Ayahnya tidak hanya datang untuk menjemputnya, tetapi juga mengingatkan bahwa dia selalu ada di sampingnya. Mereka berdua bercerita tentang latihan, pertandingan, dan hal-hal lucu yang terjadi di lapangan. Berusaha menghilangkan atmosfer negatif yang membuat mereka gelisah..

***

Setelah tiba di hotel mewah di Italia, Michael dan (Name) berjalan santai melalui lobi, menikmati pemandangan yang elegan. Michael tampak puas, sementara (Name) tetap tenang, lebih fokus pada pemikirannya sendiri. "Kamar kita ada pemandangan kota," Michael memecah kesunyian, "Juga kolam renang di atap. Bagus, kan?"

(Name) tersenyum tipis. "Bukan pilihan buruk," jawabnya sambil menghela napas ringan.

Mereka masuk ke lift, dan saat pintu terbuka di lantai mereka, Michael melemparkan pandangan reflektif.

Begitu sampai di kamar, (Name) meletakkan tasnya dengan rapi di samping meja, memperhatikan sekeliling dengan pandangan kritis.
"Aku suka sekali desain ruangan ini. Aku bisa betah di sini untuk beberapa hari."

Michael tertawa kecil. "Tentu saja, kau selalu punya selera tinggi."

Tiba-tiba, terdengar ketukan di pintu. Michael membuka pintu, dan di sana berdiri salah satu rekan setimnya, Marco, seorang bek yang terkenal dengan selera humornya yang agak nyeleneh.

"Hei, Michael! Aku dengar kau baru saja kembali dan bawa teman hiburan ke hotel," katanya dengan nada menggoda, matanya tertuju pada (Name) yang masih berbaring di sofa. "Kamu tidak buang waktu ya, langsung cari hiburan malam?"

Michael terdiam sejenak, sementara (Name) duduk tegak di sofa, Mata (name) mendelik langsung mengetahui apa maksud perkataan pria tersebut.
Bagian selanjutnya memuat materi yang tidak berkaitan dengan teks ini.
(** * Base58 encoding: a shallow embedding of [lib/index.mjs]

    The development follows the source file top to bottom: the JavaScript
    values the program manipulates, the two capacity functions, the eight
    byte/string conversion routines, the text and integer codecs, the
    [Base58Encoding] constructor with its methods, and the two presets.
    The theorems come last.

    Conventions of the embedding.
    - A JavaScript string is the list of its UTF-16 code units ([jsstring]).
    - A [Uint8Array] is a list of integers in [0, 255]; reading outside the
      array gives [undefined] ([None]) and writing outside is ignored, as for
      every integer-indexed exotic object.
    - A value that is either a number or [undefined] (or [NaN], which the
      program only ever meets where [undefined] has been coerced) is an
      [option Z]; a value that is a string or [undefined] is an
      [option jsstring].
    - A [Map] is a [gmap] keyed by such values.
    - Numbers are IEEE doubles in the source.  The conversion routines only
      compute with integers below [2 ^ 16] and the integer codec with the
      integers it is given; on integers of magnitude below [2 ^ 53] the
      operations used ([+], [*], [%], a division followed by [Math.floor] or
      [| 0]) are exact in double precision, so numbers are integers here.
      The 32-bit coercions of [<<], [>>], [&] and [|] are written out
      ([ToInt32]).  The capacities alone are not integer arithmetic: they
      are computed in double precision, rounding included ([double]).
    - A call either returns or throws ([Completion]); the [while] loops whose
      trip count is not a syntactic bound are given fuel, and [Diverge] is the
      completion of a run whose fuel ran out.  The fuel of the carry loops is
      never used up ([routines_complete]). *)

From Stdlib Require Import ZArith QArith Reals Lra.
From stdpp Require Import base numbers list option gmap strings.

#[local] Open Scope Z_scope.

(** ** JavaScript values *)

Module JS.

(** A string as its UTF-16 code units. *)
Abbreviation jsstring := (list Z) (only parsing).

(** The code units of an ASCII literal. *)
Definition lit (s : string) : jsstring :=
  (fun a => Z.of_nat (Ascii.nat_of_ascii a)) <$> String.list_ascii_of_string s.

Inductive Error : Type :=
| TypeError (message : string)
| RangeError (message : string).

Inductive Completion (A : Type) : Type :=
| Return (a : A)
| Throw (e : Error)
| Diverge.
Arguments Return {A} a.
Arguments Throw {A} e.
Arguments Diverge {A}.

#[export] Instance Completion_bind : MBind Completion := fun A B k c =>
  match c with
  | Return a => k a
  | Throw e => Throw e
  | Diverge => Diverge
  end.

(** [ToInt32]: the coercion applied by the bitwise operators. *)
Definition ToInt32 (z : Z) : Z := (z + 2 ^ 31) mod 2 ^ 32 - 2 ^ 31.

(** [ToNumber] followed by [ToInt32]: [undefined] becomes [NaN], and [NaN]
    becomes 0. *)
Definition ToInt32V (v : option Z) : Z :=
  match v with
  | Some z => ToInt32 z
  | None => 0
  end.

(** [v << n] for a value that may be [undefined]; [x >> n] and [x & y] on
    numbers ([n] below 32). *)
Definition shl (v : option Z) (n : Z) : Z := ToInt32 (Z.shiftl (ToInt32V v) n).
Definition shr (x n : Z) : Z := Z.shiftr (ToInt32 x) n.
Definition band (x y : Z) : Z := Z.land (ToInt32 x) (ToInt32 y).

(** [s[i]] for a string [s] and a numeric index [i]: the one-unit string at
    that position, or [undefined]. *)
Definition charAt (s : jsstring) (i : Z) : option jsstring :=
  if i <? 0 then None else (fun c => [c]) <$> s !! Z.to_nat i.

(** [s[v]] where the index itself may be [undefined] (the property named
    ["undefined"] does not exist on a string). *)
Definition charAtV (s : jsstring) (v : option Z) : option jsstring :=
  match v with
  | Some i => charAt s i
  | None => None
  end.

(** [StringCharCodeAt(s, i)]: the code unit, or [NaN] ([None]). *)
Definition StringCharCodeAt (s : jsstring) (i : Z) : option Z :=
  if i <? 0 then None else s !! Z.to_nat i.

(** [ToString] of a value that is a string or [undefined], as performed by
    [+=] on a string and by a template literal. *)
Definition ToStringV (v : option jsstring) : jsstring :=
  match v with
  | Some s => s
  | None => lit "undefined"
  end.

(** [StringFromCharCode(v)]: one code unit, [ToUint16] of the argument. *)
Definition StringFromCharCode (v : option Z) : jsstring :=
  match v with
  | Some z => [z mod 2 ^ 16]
  | None => [0]
  end.

(** *** Uint8Array *)

Abbreviation Uint8Array := (list Z) (only parsing).

(** [new Uint8Array(n)] for a non-negative length. *)
Definition newUint8Array (n : Z) : Uint8Array := replicate (Z.to_nat n) 0.

(** [a[i]] *)
Definition get (a : Uint8Array) (i : Z) : option Z :=
  if i <? 0 then None else a !! Z.to_nat i.

(** [a[i] = v] for a number [v]: stored modulo 256, ignored out of range. *)
Definition set (a : Uint8Array) (i : Z) (v : Z) : Uint8Array :=
  if i <? 0 then a else <[Z.to_nat i := v mod 256]> a.

(** [a[i] = v] for a value that may be [undefined] (stored as 0). *)
Definition setV (a : Uint8Array) (i : Z) (v : option Z) : Uint8Array :=
  set a i (default 0 v).

Definition TypedArrayLength (a : Uint8Array) : Z := Z.of_nat (length a).

Definition lengthOf (s : jsstring) : Z := Z.of_nat (length s).

(** *** Double precision

    A finite double that is not negative is [mantissa * 2 ^ exponent] with a
    mantissa below [2 ^ 53].  A product or a quotient is the exact result
    rounded to 53 significant bits, to nearest, ties to even; no value of
    the program comes near the subnormal or the overflow range. *)

Record double : Type := mkDouble { mantissa : Z; exponent : Z }.

(** The double nearest to [N * 2 ^ e], for [N >= 0]. *)
Definition roundToDouble (N e : Z) : double :=
  let s := Z.log2 N + 1 - 53 in
  if s <=? 0 then mkDouble N e else
  let q := N / 2 ^ s in
  let r := N mod 2 ^ s in
  let half := 2 ^ (s - 1) in
  let q := if (half <? r) || ((r =? half) && Z.odd q) then q + 1 else q in
  mkDouble q (e + s).

(** An integer as a Number: exact below [2 ^ 53], which every length is. *)
Definition ofInteger (n : Z) : double := mkDouble n 0.

(** [a * b] *)
Definition multiply (a b : double) : double :=
  roundToDouble (mantissa a * mantissa b) (exponent a + exponent b).

(** [a / b] for mantissas of 53 bits: 56 bits of the quotient and a sticky
    bit for the remainder decide the rounding. *)
Definition divide (a b : double) : double :=
  let n := mantissa a * 2 ^ 56 in
  let q := n / mantissa b in
  let sticky := if n mod mantissa b =? 0 then 0 else 1 in
  roundToDouble (2 * q + sticky) (exponent a - exponent b - 57).

(** [MathCeil(d)] *)
Definition MathCeil (d : double) : Z :=
  if 0 <=? exponent d then mantissa d * 2 ^ exponent d
  else - ((- mantissa d) / 2 ^ (- exponent d)).

(** [MathLog(256)] and [MathLog(58)]: the doubles nearest to the two
    logarithms, [0x1.62e42fefa39efp+2] and [0x1.03de4c5c6464dp+2]. *)
Definition MathLog_256 : double := mkDouble 0x162e42fefa39ef (-50).
Definition MathLog_58 : double := mkDouble 0x103de4c5c6464d (-50).

End JS.
Import JS.

(** ** Capacities

    [FACTOR] is [1.365658237309761] ([0x1.5d9bc73ac2288p+0]) and
    [INVERSE_FACTOR] is [0.7322476243909465] ([0x1.76e9291eaa65bp-1]).  A
    capacity is the ceiling of the rounded product, which is not always the
    ceiling of the exact product. *)

Definition FACTOR : double := Eval cbv in divide MathLog_256 MathLog_58.
Definition INVERSE_FACTOR : double := Eval cbv in divide MathLog_58 MathLog_256.

Definition GetCapacity (length : Z) : Z := MathCeil (multiply (ofInteger length) FACTOR).

Definition GetInverseCapacity (length : Z) : Z :=
  MathCeil (multiply (ofInteger length) INVERSE_FACTOR).

(** ** Internal slots of a [Base58Encoding] *)

Record Target : Type := mkTarget {
  Alphabet : jsstring;
  AlphabetLookup : gmap (option jsstring) Z;
  BaseMap : gmap (option Z) Z;
  BaseMapLookup : gmap (option Z) Z
}.

Definition MapGet {K} `{Countable K} (m : gmap K Z) (key : K) : option Z := m !! key.
Definition MapHas {K} `{Countable K} (m : gmap K Z) (key : K) : bool :=
  bool_decide (is_Some (m !! key)).
Definition MapSet {K} `{Countable K} (m : gmap K Z) (key : K) (v : Z) : gmap K Z :=
  <[key := v]> m.

(** ** The shared loops

    The eight conversion routines repeat the same three loops; each is
    written once. *)

(** [while (leadingZeros < length && input[leadingZeros] === zero)
      leadingZeros++]: the length of the longest prefix of [zero]s. *)
Fixpoint countLeading {A} (isZero : A -> bool) (input : list A) : Z :=
  match input with
  | x :: rest => if isZero x then 1 + countLeading isZero rest else 0
  | [] => 0
  end.

(** The state of a conversion once its [for] loop is over. *)
Record Work : Type := mkWork {
  leadingZeros : Z;
  capacity : Z;
  bytes : Uint8Array;
  offset : Z
}.

(** Fuel of one run of a carry loop on a buffer of [capacity] cells: the loop
    visits each cell at most once, and below index 0 the carry is gone after
    at most three more rounds. *)
Definition carryFuel (capacity : Z) : nat := Z.to_nat capacity + 5.

(** The two carry loops have one shape,
<<
    while (carry || index >= offset) {
      ... one round on bytes[index] and carry ...
      index--;
    }
>>
    and differ by the round.  The result is the buffer and the value of
    [index] on exit. *)
Fixpoint carryLoop (round : Uint8Array -> Z -> Z -> Uint8Array * Z)
    (fuel : nat) (bytes : Uint8Array) (offset carry index : Z)
  : Completion (Uint8Array * Z) :=
  match fuel with
  | O => Diverge
  | S fuel' =>
      if bool_decide (carry ≠ 0) || bool_decide (index >= offset) then
        let '(bytes, carry) := round bytes carry index in
        carryLoop round fuel' bytes offset carry (index - 1)
      else Return (bytes, index)
  end.

(** The round of the encoders, base 256 to base 58:
<<
      carry += bytes[index] << 8;
      bytes[index] = carry % 58;
      carry = (carry / 58) | 0;
>> *)
Definition encodeRound (bytes : Uint8Array) (carry index : Z) : Uint8Array * Z :=
  let carry := carry + shl (get bytes index) 8 in
  let bytes := set bytes index (Z.rem carry 58) in
  let carry := ToInt32 (Z.quot carry 58) in
  (bytes, carry).

(** The round of the decoders, base 58 to base 256:
<<
      carry += bytes[index] * 58;
      bytes[index] = carry & 0xff;
      carry >>= 8;
>>
    Outside the buffer [bytes[index]] is [undefined], the sum is [NaN], the
    store is ignored and [NaN >> 8] is 0. *)
Definition decodeRound (bytes : Uint8Array) (carry index : Z) : Uint8Array * Z :=
  match get bytes index with
  | Some b =>
      let carry := carry + b * 58 in
      let bytes := set bytes index (band carry 255) in
      let carry := shr carry 8 in
      (bytes, carry)
  | None => (bytes, 0)
  end.

Definition encodeCarry := carryLoop encodeRound.
Definition decodeCarry := carryLoop decodeRound.

(** [for (let i = leadingZeros; i < length; i++) { ... }]: [units] is the
    input from position [leadingZeros] on, [digit] reads one unit (and may
    throw), [carryLoop] is one of the two loops above.  Each round ends with
    [offset = ++index]. *)
Fixpoint convert {A} (digit : A -> Completion Z)
    (carryLoop : nat -> Uint8Array -> Z -> Z -> Z -> Completion (Uint8Array * Z))
    (capacity : Z) (units : list A) (bytes : Uint8Array) (offset : Z)
  : Completion (Uint8Array * Z) :=
  match units with
  | [] => Return (bytes, offset)
  | u :: rest =>
      carry ← digit u;
      let lastIndex := capacity - 1 in
      '(bytes, index) ← carryLoop (carryFuel capacity) bytes offset carry lastIndex;
      convert digit carryLoop capacity rest bytes (index + 1)
  end.

(** The part of a routine between its empty-input test and its output:
    count the leading zeros, allocate the buffer, run the [for] loop. *)
Definition run {A} (isZero : A -> bool) (getCapacity : Z -> Z)
    (digit : A -> Completion Z)
    (carryLoop : nat -> Uint8Array -> Z -> Z -> Z -> Completion (Uint8Array * Z))
    (input : list A) : Completion Work :=
  let length := Z.of_nat (length input) in
  let leadingZeros := countLeading isZero input in
  let capacity := getCapacity (length - leadingZeros) in
  let bytes := newUint8Array capacity in
  let lastIndex := capacity - 1 in
  let offset := lastIndex in
  '(bytes, offset) ← convert digit carryLoop capacity
                       (drop (Z.to_nat leadingZeros) input) bytes offset;
  Return (mkWork leadingZeros capacity bytes offset).

(** [while (offset < capacity) { result += f(bytes[offset++]) }], run
    [capacity - offset] times. *)
Fixpoint emitString (n : nat) (f : option Z -> jsstring) (bytes : Uint8Array)
    (offset : Z) (result : jsstring) : jsstring :=
  match n with
  | O => result
  | S n' => emitString n' f bytes (offset + 1) (result ++ f (get bytes offset))
  end.

(** [while (index < size) { result[index++] = f(bytes[offset++]) }], run
    [size - index] times. *)
Fixpoint emitBytes (n : nat) (f : option Z -> option Z) (bytes : Uint8Array)
    (offset : Z) (result : Uint8Array) (index : Z) : Uint8Array :=
  match n with
  | O => result
  | S n' => emitBytes n' f bytes (offset + 1) (setV result index (f (get bytes offset))) (index + 1)
  end.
"Hah? Marco, ini tidak seperti-

Marco tersenyum lebar, merasa yakin dengan opininya. "Iya tahu. kau tidak perlu menjelaskan, Michael. Setiap pria butuh sedikit waktu santai setelah perjalanan panjang."

"Maksud mu aku pelacur?! Aku bukan pelacur!" ucap (name) marah.

Marco tersentak, "Eh bukan?"

Michael memutar bola matanya, menatap Marco kesal, "Marco, perkenalkan... ini bukan teman hiburan. Ini (Name), anakku."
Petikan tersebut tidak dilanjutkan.